In essence, openmpi's mpirun (orterun) provides a pseudoterminal you can use, but it doesn't "maintain" it properly; just treats it as a fancy pipe. Not a problem, really, but does cause the side effects OP and others are observing.
Because of a number of practical and historical reasons, and this being MPI, it is safe to assume ANSI escape codes (CSI control sequences and extensions, for example cursor movement, color, clearing lines, and so on) work. No, there are no quarantees they do, I just haven't ever run MPI programs in parallel in an environment where they didn't. If the output goes to a file, they can be either "played back" by emitting the file to a xterm-like terminal emulator, or ripped out using a few carefully crafted sed
expressions.
Suggested solutions:
Run each parallel process in a separate xterm window using
mpirun -n 1 -xterm -1 ./example
Because each parallel process is connected to its own xterm instance, they will correctly respond to window size changes. And you can assume that xterm escape sequences (including most ANSI escape sequences, like colors, cursor movement, scrolling etc.) will work, even if you don't use curses or terminfo at all.
Run each parallel process using your own pseudoterminal or shim
using PATH=$PWD:$PATH mpirun -n 1 -xterm -1 ./example
mpirun
uses the first xterm
executable in your PATH, executing it as xterm -T WindowTitle -e command args
. In the above case, if there is an executable called xterm
in the current directory, it will be used.
If you write your own shim or launcher script, you can ignore all command line arguments up to and including -e
. Anything left is the command to be executed (your parallel process on that instance.)

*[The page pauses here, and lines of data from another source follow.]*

(** ** The image stages *)

Definition Qltb (a b : Q) : bool := negb (Qle_bool b a).

Section Stages.
Context (L : Library).

(** [cv2.cvtColor]: asserts that the source is not empty, then converts
    every pixel. *)
Definition cvtColor {A B} (code : A -> B) (src : Mat A) : exn + Mat B :=
  if is_empty src then inl (CvError (empty_src_msg L))
  else inr (mat_map code src).

(** [cv2.split] and [cv2.merge] on three channels. *)
Definition split (m : Mat pixel3) : Mat Z * Mat Z * Mat Z :=
  (mat_map (fun p => fst (fst p)) m, mat_map (fun p => snd (fst p)) m,
   mat_map (fun p => snd p) m).

Fixpoint zip3 (l a b : list Z) : list pixel3 :=
  match l, a, b with
  | x :: l', y :: a', z :: b' => (x, y, z) :: zip3 l' a' b'
  | _, _, _ => []
  end.

Definition merge (l a b : Mat Z) : Mat pixel3 :=
  mkMat (rows l) (cols l) (zip3 (data l) (data a) (data b)).

(** [clahe.apply], [cv2.GaussianBlur], [cv2.normalize]: an output of the
    shape of the input, each pixel computed from the whole input. *)
Definition clahe_apply (m : Mat Z) : Mat Z :=
  tabulate (rows m) (cols m) (clahe_px L m).

Definition GaussianBlur (m : Mat Z) : Mat Z :=
  tabulate (rows m) (cols m) (blur_px L m).

Definition normalize (m : Mat Z) : Mat Z :=
  tabulate (rows m) (cols m) (norm_px L m).

(** [cv2.threshold(src, thresh, maxval, THRESH_BINARY)] *)
Definition threshold (src : Mat Z) (thresh maxval : Z) : Mat Z :=
  mat_map (fun v => if thresh <? v then maxval else 0) src.

Definition enhance_lcd_image (image : Mat pixel3) : exn + Mat pixel3 :=
  match cvtColor (bgr2lab L) image with
  | inl e => inl e
  | inr lab =>
      let '(l, a, b) := split lab in
      let cl := clahe_apply l in
      let limg := merge cl a b in
      cvtColor (lab2bgr L) limg
  end.

Definition preprocess_lcd_image (image : Mat pixel3) : exn + Mat Z :=
  match cvtColor (bgr2gray L) image with
  | inl e => inl e
  | inr gray =>
      let blur := GaussianBlur gray in
      let norm_img := normalize blur in
      let lcd_thresh := threshold norm_img 160 255 in
      inr lcd_thresh
  end.

Definition min_area : Q := 50 # 1.
Definition max_area : Q := 2000 # 1.

Definition area_in_range (cnt : contour) : bool :=
  Qltb min_area (contourArea L cnt) && Qltb (contourArea L cnt) max_area.

Definition rect_x (cnt : contour) : Z :=
  fst (fst (fst (boundingRect L cnt))).

Definition extract_digit_regions (binary_image : Mat Z) : list contour :=
  let contours := findContours L binary_image in
  let digit_contours := List.filter area_in_range contours in
  sorted_by_key rect_x digit_contours.
End Stages.

(** ** Strings: [str()], [split], [os.path] *)

Definition nl : string := String "010"%char EmptyString.

Definition str_Z (z : Z) : string := NilZero.string_of_int (Z.to_int z).

(** [s * n] *)
Fixpoint repeat_string (s : string) (n : nat) : string :=
  match n with O => "" | S n' => s +:+ repeat_string s n' end.

(** [s.split(',')] *)
Fixpoint split_comma (s : string) : list string :=
  match s with
  | EmptyString => [EmptyString]
  | String c r =>
      if Ascii.eqb c "," then EmptyString :: split_comma r
      else match split_comma r with
           | [] => [String c EmptyString]
           | f :: fs => String c f :: fs
           end
  end.

Definition starts_with_sep (s : string) : bool :=
  match s with String c _ => Ascii.eqb c "/" | EmptyString => false end.

Fixpoint ends_with_sep (s : string) : bool :=
  match s with
  | EmptyString => false
  | String c EmptyString => Ascii.eqb c "/"
  | String _ r => ends_with_sep r
  end.

(** [posixpath.join(a, b)] *)
Definition path_join (a b : string) : string :=
  if starts_with_sep b then b
  else if (String.eqb a "" || ends_with_sep a)%bool then a +:+ b
  else a +:+ "/" +:+ b.

(** [(p[:i], p[i:])] for [i = p.rfind('/') + 1] *)
Fixpoint rpartition_sep (p : string) : string * string :=
  match p with
  | EmptyString => (EmptyString, EmptyString)
  | String c r =>
      let '(h, t) := rpartition_sep r in
      match h with
      | String _ _ => (String c h, t)
      | EmptyString =>
          if Ascii.eqb c "/" then (String c EmptyString, t) else (EmptyString, String c t)
      end
  end.

Fixpoint all_sep (s : string) : bool :=
  match s with
  | EmptyString => true
  | String c r => (Ascii.eqb c "/" && all_sep r)%bool
  end.

(** [s.rstrip('/')] *)
Fixpoint rstrip_sep (s : string) : string :=
  match s with
  | EmptyString => EmptyString
  | String c r =>
      match rstrip_sep r with
      | EmptyString => if Ascii.eqb c "/" then EmptyString else String c EmptyString
      | r' => String c r'
      end
  end.

(** [posixpath.dirname] and [posixpath.basename] *)
Definition dirname (p : string) : string :=
  let head := fst (rpartition_sep p) in
  if (negb (String.eqb head "") && negb (all_sep head))%bool then rstrip_sep head else head.

Definition basename (p : string) : string := snd (rpartition_sep p).

(** The leading dots of a file name, and the rest. *)
Fixpoint span_dots (s : string) : string * string :=
  match s with
  | String c r =>
      if Ascii.eqb c "." then let '(d, t) := span_dots r in (String c d, t)
      else (EmptyString, s)
  | EmptyString => (EmptyString, EmptyString)
  end.

(** [(s[:i], s[i:])] for [i = s.rfind('.')], when there is a dot. *)
Fixpoint rsplit_dot (s : string) : option (string * string) :=
  match s with
  | EmptyString => None
  | String c r =>
      match rsplit_dot r with
      | Some (a, b) => Some (String c a, b)
      | None => if Ascii.eqb c "." then Some (EmptyString, s) else None
      end
  end.

(** [posixpath.splitext]: the extension starts at the last dot of the last
    component, leading dots of that component not counting. *)
Definition splitext (p : string) : string * string :=
  let '(h, t) := rpartition_sep p in
  let '(dots, rest) := span_dots t in
  match rsplit_dot rest with
  | Some (a, b) => (h +:+ dots +:+ a, b)
  | None => (p, EmptyString)
  end.


Fixpoint last_char (s : string) : option ascii :=
  match s with
  | EmptyString => None
  | String c EmptyString => Some c
  | String _ r => last_char r
  end.

(** Truth value of a string or of [None]. *)
Definition truthy (p : option string) : bool :=
  match p with
  | Some (String _ _) => true
  | _ => false
  end.

(** [range(n)] *)
Definition range (n : Z) : list Z := map Z.of_nat (seq 0 (Z.to_nat n)).

Definition DEFAULT_ROI : list Z := [187; 188; 275; 146].

(** ** The world the program runs in *)

Section Program.
Context (L : Library).

Inductive event : Type :=
| EvPrint (line : string)          (* one call of [print] *)
| EvRequest (url : string)         (* one call of [requests.get] *)
| EvSleep (seconds : float L).     (* one call of [time.sleep] *)

(** Regular files with their contents, directories, what the program has
    done so far (oldest first), and the two things it asks of its
    environment: the clock, read for the [clock_reads]-th time, and the
    camera, asked for the [requests]-th time.  Opening a file for writing
    is taken to succeed. *)
Record World : Type := mkWorld {
  files : gmap string string;
  dirs : gset string;
  log : list event;
  clock : nat -> datetime L;
  clock_reads : nat;
  network : nat -> string -> http_result;
  requests : nat
}.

You can use this to use a terminal emulator you prefer over xterm, probably even purely text-based ones like screen
, or you can connect the standard output (and even standard input) to your own pseudoterminal multiplexer. Then again, you could just integrate such multiplexor magic to your own MPI program directly.
The xterm
shim runs exactly the same way as your parallel processes: zero rank with standard input connected to a pipe that connects to the standard input of the mpirun command, and all other ranks with standard input connected to /dev/null; standard output connected to a pseudoterminal (one per parallel process) maintained by the mpirun parent process; and standard error connected via another pipe that connectes to the standard error of the mpirun command.
(If you really dislike xterm, but have a favourite one, let me know in a comment and I'll show a really simple Bash scriptlet named as xterm
in the same directory of your own program, that you can use to run your program in parallel with each one having their own terminal window.)

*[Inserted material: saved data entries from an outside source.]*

(** * functorch/csrc/DynamicLayer.cpp: the dynamic layer stack and its two
      boundary handlers, as a shallow embedding.

    The thread-local layer stack, the process-wide liveness registry, the
    thread's local dispatch key set, the two differentiation-mode flags and
    the boxed call stack are the fields of one explicit [World]; every
    function of the file that touches them is a state transformer that also
    reports how it ended (returned, threw, or brought the process down). *)

From Stdlib Require Import ZArith NArith Lia.
From stdpp Require Import base option list gmap strings.

Local Open Scope Z_scope.

(** ** Dispatch keys and dispatch key sets (c10)

    [DispatchKey] is a [uint8_t] enumeration and [DispatchKeySet] a 64-bit
    bit set: key [t] occupies bit [t - 1], [Undefined] (value 0) occupies no
    bit.  Every enumerator is below 64, so no shift leaves the word. *)

Definition DispatchKey := N.
Definition DispatchKeySet := N.

Definition Undefined : DispatchKey := 0%N.

Module DispatchKeySet.
(** [DispatchKeySet(DispatchKey t)] *)
Definition of_key (t : DispatchKey) : DispatchKeySet :=
  if (t =? 0)%N then 0%N else N.shiftl 1 (t - 1).
(** [has(t)]: [repr_ & DispatchKeySet(t).repr_] as a bool *)
Definition has (s : DispatchKeySet) (t : DispatchKey) : bool :=
  negb (N.land s (of_key t) =? 0)%N.
(** [add(t)]: [*this | DispatchKeySet(t)] *)
Definition add (s : DispatchKeySet) (t : DispatchKey) : DispatchKeySet :=
  N.lor s (of_key t).
(** [remove(t)]: [repr_ & ~DispatchKeySet(t).repr_] *)
Definition remove (s : DispatchKeySet) (t : DispatchKey) : DispatchKeySet :=
  N.ldiff s (of_key t).
(** [operator|] and [operator-] *)
Definition union (a b : DispatchKeySet) : DispatchKeySet := N.lor a b.
Definition minus (a b : DispatchKeySet) : DispatchKeySet := N.ldiff a b.
End DispatchKeySet.

(** [c10::impl::LocalDispatchKeySet] *)
Record LocalDispatchKeySet := {
  included_ : DispatchKeySet;
  excluded_ : DispatchKeySet
}.

(** The enumerators and key sets the file names.  Their numeric values are
    fixed by headers outside this file ([c10/core/DispatchKey.h],
    [functorch/csrc/Constants.h]); the development is parametric in them. *)
Class DispatchKeys := {
  Autograd : DispatchKey;
  ADInplaceOrView : DispatchKey;
  kDynamicLayerFrontModeKey : DispatchKey;
  kDynamicLayerBackModeKey : DispatchKey;
  kGradWrapperKey : DispatchKey;
  kBatchedKey : DispatchKey;
  kVmapModeKey : DispatchKey;
  autograd_dispatch_keyset : DispatchKeySet
}.

(** ** Tensors, wrappers and boxed values

    A [LifeHandle] stands for a [std::shared_ptr<bool>]: the index of a cell
    in the world's [flags] arena.  Copies of the pointer are copies of the
    index, so the registry and every wrapper made for a level observe the
    same cell. *)

Definition LifeHandle := nat.

Inductive Tensor :=
| UndefinedTensor
| Plain (data : Z)
| Wrapped (value : Tensor) (level_ : Z) (is_alive_ : LifeHandle).

Record TensorWrapper := {
  value : Tensor;
  wrapper_level_ : Z;
  wrapper_is_alive_ : LifeHandle
}.

Definition defined (t : Tensor) : bool :=
  match t with UndefinedTensor => false | _ => true end.

(** Modelled from the spec: [maybeGetTensorWrapper] (TensorWrapper.cpp is not
    part of the sources): "tryUnwrap(value) -> optional raw-with-level (none
    if value is not a wrapper)". *)
Definition maybeGetTensorWrapper (t : Tensor) : option TensorWrapper :=
  match t with
  | Wrapped v l h =>
      Some {| value := v; wrapper_level_ := l; wrapper_is_alive_ := h |}
  | _ => None
  end.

Pass the information of the expected terminal used for the output, to each parallel process via command-line arguments.
example.c above supports two methods: either via rows=
and cols=
command-line arguments specifying it directly, or by specifying the terminal that will be used to display the result, tty=
. The form tty=$(tty)
uses the tty
utility to emit the path to the controlling terminal of that session, so is the closest thing to "this terminal" you can pass, but only works if the parallel processes run on this same machine and same OS instance.
The former is useful if you have the processes distributed across several nodes (computers), because it literally only passes the terminal size and nothing else.
Because mpirun does not pass window size change events (SIGWINCH signals) to the parallel processes, the parallel processes are stuck with the original terminal size, and if that terminal size changes, mpirun won't bother to tell the parallel processes.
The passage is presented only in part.